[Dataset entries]
(** X4: where an outcome with an error comes from.  Either no find function
    found a credential, and the outcome is no token with [ErrNoTokenFound];
    or the decoder failed on the located credential, and the outcome is the
    decoder's token with the decoder's error or one of the three time-based
    sentinels; or the decoder succeeded with a token whose signing method is
    not the configured one, and the outcome is that token with
    [ErrAlgoInvalid].  So an outcome carries [ErrAlgoInvalid] only after a
    decode without error of a token with another signing method, or when
    the decoder itself failed with [ErrAlgoInvalid], which is handed on as
    it is. *)
Theorem verifyRequest_error_origin ja r fns token (e' : error) :
  verifyRequest ja r fns = Returns (token, Some e') ->
  ((Forall (fun f => f r = EmptyString) fns /\
    token = None /\ e' = ErrNoTokenFound) \/
   (fst (findToken r fns) <> EmptyString /\
    exists e, Decode ja (fst (findToken r fns)) = (token, Some e) /\
      (e' = e \/ e' = ErrExpired \/ e' = ErrIATInvalid \/
       e' = ErrNBFInvalid)) \/
   (fst (findToken r fns) <> EmptyString /\
    exists t : Token, token = Some t /\
      Decode ja (fst (findToken r fns)) = (Some t, None) /\
      jwt.Method t <> signer ja /\ e' = ErrAlgoInvalid)) /\
  (e' = ErrAlgoInvalid ->
   fst (findToken r fns) <> EmptyString /\
   (Decode ja (fst (findToken r fns)) = (token, Some ErrAlgoInvalid) \/
    exists t : Token, token = Some t /\
      Decode ja (fst (findToken r fns)) = (Some t, None) /\
      jwt.Method t <> signer ja)).
Proof.
  intros Hout.
  assert (Horigin :
    (Forall (fun f => f r = EmptyString) fns /\
     token = None /\ e' = ErrNoTokenFound) \/
    (fst (findToken r fns) <> EmptyString /\
     exists e, Decode ja (fst (findToken r fns)) = (token, Some e) /\
       (e' = e \/ e' = ErrExpired \/ e' = ErrIATInvalid \/
        e' = ErrNBFInvalid)) \/
    (fst (findToken r fns) <> EmptyString /\
     exists t : Token, token = Some t /\
       Decode ja (fst (findToken r fns)) = (Some t, None) /\
       jwt.Method t <> signer ja /\ e' = ErrAlgoInvalid)).
  { revert Hout.
    destruct (decide (fst (findToken r fns) = EmptyString)) as [Hnone|Hfound].
    { unfold verifyRequest. rewrite decide_True by done. intros [= <- <-].
      left. split; [by apply findToken_empty_inv | done]. }
    destruct (Decode ja (fst (findToken r fns))) as [token0 err] eqn:Hdec.
    rewrite (verifyRequest_decoded _ _ _ _ _ Hfound Hdec).
    destruct err as [e|].
    - intros Hout. right; left. split; [done|]. exists e.
      repeat case_match; injection Hout as <- <-; auto.
    - destruct token0 as [t|]; [|discriminate].
      case_decide as Hmethod; [discriminate|]. intros [= <- <-].
      right; right. split; [done|]. by exists t. }
  split; [exact Horigin|]. intros ->.
  destruct Horigin as [(_ & _ & [=])|[(Hfound & e & Hdec & He)|Hmethod]].
  - split; [done|]. left.
    destruct He as [<-|[[=]|[[=]|[=]]]]. exact Hdec.
  - destruct Hmethod as (Hfound & t & -> & Hdec & Hne & _).
    split; [done|]. right. by exists t.
Qed.

(** *** The flags the classification reads *)

Lemma timeFlags_bits (n : Z) :
  (0 <= n)%Z -> Z.testbit timeFlags n = true -> n = 4%Z \/ n = 5%Z \/ n = 7%Z.
Proof.
  intros Hn Hbit.
  destruct (Z.lt_ge_cases 7 n) as [Hhigh|Hlow].
  - rewrite Z.bits_above_log2 in Hbit; [done|done|].
    change (Z.log2 timeFlags) with 7%Z. lia.
  - assert (n = 0 \/ n = 1 \/ n = 2 \/ n = 3 \/ n = 4 \/ n = 5 \/
            n = 6 \/ n = 7)%Z as Hcases by lia.
    destruct Hcases as [->|[->|[->|[->|[->|[->|[->| ->]]]]]]];
      first [discriminate Hbit | tauto].
Qed.

Lemma signals_masked (Errors : Z) (text : string) (flag : Z) :
  Z.testbit timeFlags (Z.log2 flag) = true ->
  signals (ValidationError Errors text) flag
  = Z.testbit (Z.land Errors timeFlags) (Z.log2 flag).
Proof. intros Hflag. simpl. by rewrite Z.land_spec, Hflag, andb_true_r. Qed.

Lemma timeFlags_some_signal (Errors : Z) (text : string) :
  Z.land Errors timeFlags <> 0%Z ->
  signals (ValidationError Errors text) jwt.ValidationErrorExpired = true \/
  signals (ValidationError Errors text) jwt.ValidationErrorIssuedAt = true \/
  signals (ValidationError Errors text) jwt.ValidationErrorNotValidYet = true.
Proof.
  intros Hmask. simpl.
  change (Z.log2 jwt.ValidationErrorExpired) with 4%Z.
  change (Z.log2 jwt.ValidationErrorIssuedAt) with 5%Z.
  change (Z.log2 jwt.ValidationErrorNotValidYet) with 7%Z.
  destruct (Z.testbit Errors 4) eqn:H4; [by left|].
  destruct (Z.testbit Errors 5) eqn:H5; [by right; left|].
  destruct (Z.testbit Errors 7) eqn:H7; [by right; right|].
  destruct Hmask. apply Z.bits_inj'. intros n Hn.
  rewrite Z.land_spec, Z.bits_0.
  destruct (Z.testbit timeFlags n) eqn:Hbit; [|apply andb_false_r].
  destruct (timeFlags_bits n Hn Hbit) as [->|[->| ->]];
    by rewrite ?H4, ?H5, ?H7.
Qed.

(** X5: when the decoder fails with a [*jwt.ValidationError] that has one
    of the three time flags set, the outcome is a time-based sentinel chosen
    by those three flags alone: the other flags of [Errors] (malformed,
    signature invalid, ...) and the text of the error do not reach it. *)
Theorem classification_reads_time_flags ja ja' r r' fns fns' token
    (Errors Errors' : Z) (text text' : string) :
  fst (findToken r fns) <> EmptyString ->
  fst (findToken r' fns') <> EmptyString ->
  Decode ja (fst (findToken r fns))
    = (token, Some (ValidationError Errors text)) ->
  Decode ja' (fst (findToken r' fns'))
    = (token, Some (ValidationError Errors' text')) ->
  Z.land Errors timeFlags = Z.land Errors' timeFlags ->
  Z.land Errors timeFlags <> 0%Z ->
  verifyRequest ja r fns = verifyRequest ja' r' fns' /\
  exists e', verifyRequest ja r fns = Returns (token, Some e') /\
    (e' = ErrExpired \/ e' = ErrIATInvalid \/ e' = ErrNBFInvalid).
Proof.
  intros Hfound Hfound' Hdec Hdec' Hsame Hmask.
  rewrite (verifyRequest_decoded _ _ _ _ _ Hfound Hdec).
  rewrite (verifyRequest_decoded _ _ _ _ _ Hfound' Hdec').
  pose proof (timeFlags_some_signal Errors text Hmask) as Hsignal.
  rewrite !(signals_masked Errors' text') by done.
  rewrite !(signals_masked Errors text) in * by done.
  rewrite <- Hsame.
  destruct (Z.testbit (Z.land Errors timeFlags)
              (Z.log2 jwt.ValidationErrorExpired)); [eauto 6|].
  destruct (Z.testbit (Z.land Errors timeFlags)
              (Z.log2 jwt.ValidationErrorIssuedAt)); [eauto 6|].
  destruct (Z.testbit (Z.land Errors timeFlags)
              (Z.log2 jwt.ValidationErrorNotValidYet)); [eauto 6|].
  by destruct Hsignal as [?|[?|?]].
Qed.

(** *** What a gate does to the request and to the writer *)

Local Abbreviation sameData r r' :=
  (URLQuery r' = URLQuery r /\ Header r' = Header r /\ Cookies r' = Cookies r).

(** X6: a run of [Authenticate] or [RequiresRole] is one effect.  Either it
    answers 401 and the next handler is not called, or it calls the next
    handler once and writes nothing; it never does both.  The request it
    hands on has the query, the header and the cookies it was given, and
    every context value under another key than [AccessClaimsCtxKey]. *)
Theorem gate_answers_or_forwards ja (g : Gate) r (w : http.ResponseWriter) :
  (runGate ParseClaims ja g r = unauthorized /\
   forwarded (runGate ParseClaims ja g r) = [] /\
   written w (runGate ParseClaims ja g r)
     = http.Error w (http.StatusText 401) 401) \/
  (exists r', runGate ParseClaims ja g r = [ServeNext r'] /\
     written w (runGate ParseClaims ja g r) = w /\
     sameData r r' /\
     forall key : CtxKey, key <> AccessClaimsCtxKey ->
       context.Value (RequestContext r') key
       = context.Value (RequestContext r) key).
Proof.
  destruct g as [|role]; simpl.
  - unfold Authenticate.
    destruct (TokenFromContext (RequestContext r)) as [[token claims] err].
    destruct err as [e|]; [by left|].
    destruct token as [t|]; [|by left].
    destruct (jwt.Valid t); simpl; [|by left].
    destruct (ParseClaims claims) as [c [e|]]; [by left|].
    right. eexists. split; [reflexivity|]. split; [done|]. split; [done|].
    intros key Hkey. simpl. by rewrite decide_False.
  - unfold RequiresRole. destruct (hasRole role _); simpl; [|by left].
    right. exists r. by repeat split.
Qed.

(** X7: [Authenticate] puts the claims it parsed where [AppClaimsFromCtx]
    looks: in the request it hands on, the value under [AccessClaimsCtxKey]
    is the result of [ParseClaims], whatever was stored under that key
    before, and the verification outcome is still the one it read. *)
Theorem Authenticate_attaches_claims ja r r' :
  Authenticate ParseClaims ja r = [ServeNext r'] ->
  exists (claims : gmap string ClaimValue) (c : AppClaims),
    ParseClaims claims = (c, None) /\
    context.Value (RequestContext r') AccessClaimsCtxKey
      = Some (AppClaimsValue c) /\
    AppClaimsFromCtx (RequestContext r') = c /\
    TokenFromContext (RequestContext r')
      = TokenFromContext (RequestContext r).
Proof.
  unfold Authenticate.
  destruct (TokenFromContext (RequestContext r)) as [[token claims] err]
    eqn:Hget.
  destruct err as [e|]; [discriminate|].
  destruct token as [t|]; [|discriminate].
  destruct (jwt.Valid t); simpl; [|discriminate].
  destruct (ParseClaims claims) as [c [e|]] eqn:Hparse; [discriminate|].
  intros [= <-]. exists claims, c. split; [done|]. split; [done|].
  split; [done|]. by rewrite <- Hget.
Qed.

(** *** Roles *)

(** X8: what [hasRole] answers depends on which roles the slice holds, not
    on their order or on how often each occurs. *)
Theorem hasRole_same_roles (role : Role) (roles roles' : list Role) :
  (forall x : Role, x ∈ roles <-> x ∈ roles') ->
  hasRole role roles = hasRole role roles'.
Proof.
  intros Hsame.
  pose proof (hasRole_elem_of role roles) as Hin.
  pose proof (hasRole_elem_of role roles') as Hin'.
  destruct (hasRole role roles), (hasRole role roles'); try done.
  - assert (false = true) by (apply Hin', Hsame, Hin; done). done.
  - assert (false = true) by (apply Hin, Hsame, Hin'; done). done.
Qed.

(** X9: two [RequiresRole] gates in a row let a request through exactly
    when the claims hold both roles, hand it on as it came, answer 401
    once otherwise, and may be put in either order. *)
Theorem RequiresRole_chain ja (a b : Role) r :
  withNext (RequiresRole ja a r) (RequiresRole ja b)
    = (if bool_decide (a ∈ Roles (AppClaimsFromCtx (RequestContext r)) /\
                       b ∈ Roles (AppClaimsFromCtx (RequestContext r)))
       then [ServeNext r] else unauthorized) /\
  withNext (RequiresRole ja a r) (RequiresRole ja b)
    = withNext (RequiresRole ja b r) (RequiresRole ja a).
Proof.
  pose proof (hasRole_elem_of a
                (Roles (AppClaimsFromCtx (RequestContext r)))) as Ha.
  pose proof (hasRole_elem_of b
                (Roles (AppClaimsFromCtx (RequestContext r)))) as Hb.
  unfold withNext, RequiresRole.
  destruct (hasRole a _) eqn:Hha; simpl; rewrite ?Hha;
    destruct (hasRole b _) eqn:Hhb; simpl; rewrite ?Hha, ?Hhb; simpl.
  - split; [|done]. rewrite bool_decide_eq_true_2; [done|].
    split; [by apply Ha | by apply Hb].
  - split; [|done]. rewrite bool_decide_eq_false_2; [done|].
    intros [_ Hin%Hb]. discriminate.
  - split; [|done]. rewrite bool_decide_eq_false_2; [done|].
    intros [Hin%Ha _]. discriminate.
  - split; [|done]. rewrite bool_decide_eq_false_2; [done|].
    intros [Hin%Ha _]. discriminate.
Qed.

(** *** The three middlewares in a row *)

Local Abbreviation pipeline ja fns role r :=
  (withNextRun (verify ja fns r)
     (fun r1 => withNext (Authenticate ParseClaims ja r1)
                  (RequiresRole ja role))).

Local Abbreviation admitted token err role :=
  (err = None /\
   exists t : Token, token = Some t /\ jwt.Valid t = true /\
     snd (ParseClaims (jwt.Claims t)) = None /\
     role ∈ Roles (fst (ParseClaims (jwt.Claims t)))).

(** X10: the handler of [verify], then [Authenticate], then
    [RequiresRole role].  For every outcome of the verification, the chain
    reaches the handler behind it exactly when the outcome has no error and
    a token that is valid, whose claims parse, and whose parsed roles hold
    [role]; in every other case the chain answers 401, once.  The request
    that gets through has the data it came with and carries the outcome and
    the parsed claims in its context. *)
Theorem pipeline_admits_exactly ja fns (role : Role) r token err :
  verifyRequest ja r fns = Returns (token, err) ->
  ((exists r', pipeline ja fns role r = Returns [ServeNext r']) <->
   admitted token err role) /\
  (pipeline ja fns role r = Returns unauthorized <->
   ~ admitted token err role) /\
  (forall r', pipeline ja fns role r = Returns [ServeNext r'] ->
     sameData r r' /\
     TokenFromContext (RequestContext r')
       = (token, from_option jwt.Claims ∅ token, err) /\
     AppClaimsFromCtx (RequestContext r')
       = fst (ParseClaims (from_option jwt.Claims ∅ token))).
Proof.
  intros Hout. unfold verify. rewrite Hout. simpl.
  unfold Authenticate. simpl.
  destruct err as [e|]; simpl.
  { split; [|split]; [split|split|]; try done.
    - by intros [r' [=]].
    - by intros [[=] _].
    - by intros _ [[=] _]. }
  destruct token as [t|]; simpl.
  2: { split; [|split]; [split|split|]; try done.
       - by intros [r' [=]].
       - by intros (_ & t & [=] & _).
       - by intros _ (_ & t & [=] & _). }
  destruct (jwt.Valid t) eqn:Hvalid; simpl.
  2: { split; [|split]; [split|split|]; try done.
       - by intros [r' [=]].
       - intros (_ & t' & [= <-] & Hv & _). congruence.
       - intros _ (_ & t' & [= <-] & Hv & _). congruence. }
  destruct (ParseClaims (jwt.Claims t)) as [c [e|]] eqn:Hparse; simpl.
  { split; [|split]; [split|split|]; try done.
    - by intros [r' [=]].
    - intros (_ & t' & [= <-] & _ & Hp & _).
      rewrite Hparse in Hp. discriminate.
    - intros _ (_ & t' & [= <-] & _ & Hp & _).
      rewrite Hparse in Hp. discriminate. }
  unfold RequiresRole, AppClaimsFromCtx, RequestContext, WithContext. simpl.
  pose proof (hasRole_elem_of role (Roles c)) as Hscan.
  destruct (hasRole role (Roles c)) eqn:Hrole; simpl.
  - assert (Hadm : admitted (Some t) (@None error) role).
    { split; [done|]. exists t. rewrite Hparse. simpl.
      repeat split; try done. by apply Hscan. }
    split; [|split]; [split|split|]; try done.
    + intros _. by eexists.
    + intros r' [= <-]. by repeat split.
  - assert (Hnot : ~ admitted (Some t) (@None error) role).
    { intros (_ & t' & [= <-] & _ & _ & Hin). rewrite Hparse in Hin.
      apply Hscan in Hin. discriminate. }
    split; [|split]; [split|split|]; try done.
    by intros [r' [=]].
Qed.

- **PROBLEM TO WORK ON**
Your answer must be a copy of every line in the data above that holds the string "eauto".

- **WRITTEN RESPONSE**
              (Z.log2 jwt.ValidationErrorExpired)); [eauto 6|].
              (Z.log2 jwt.ValidationErrorIssuedAt)); [eauto 6|].
              (Z.log2 jwt.ValidationErrorNotValidYet)); [eauto 6|].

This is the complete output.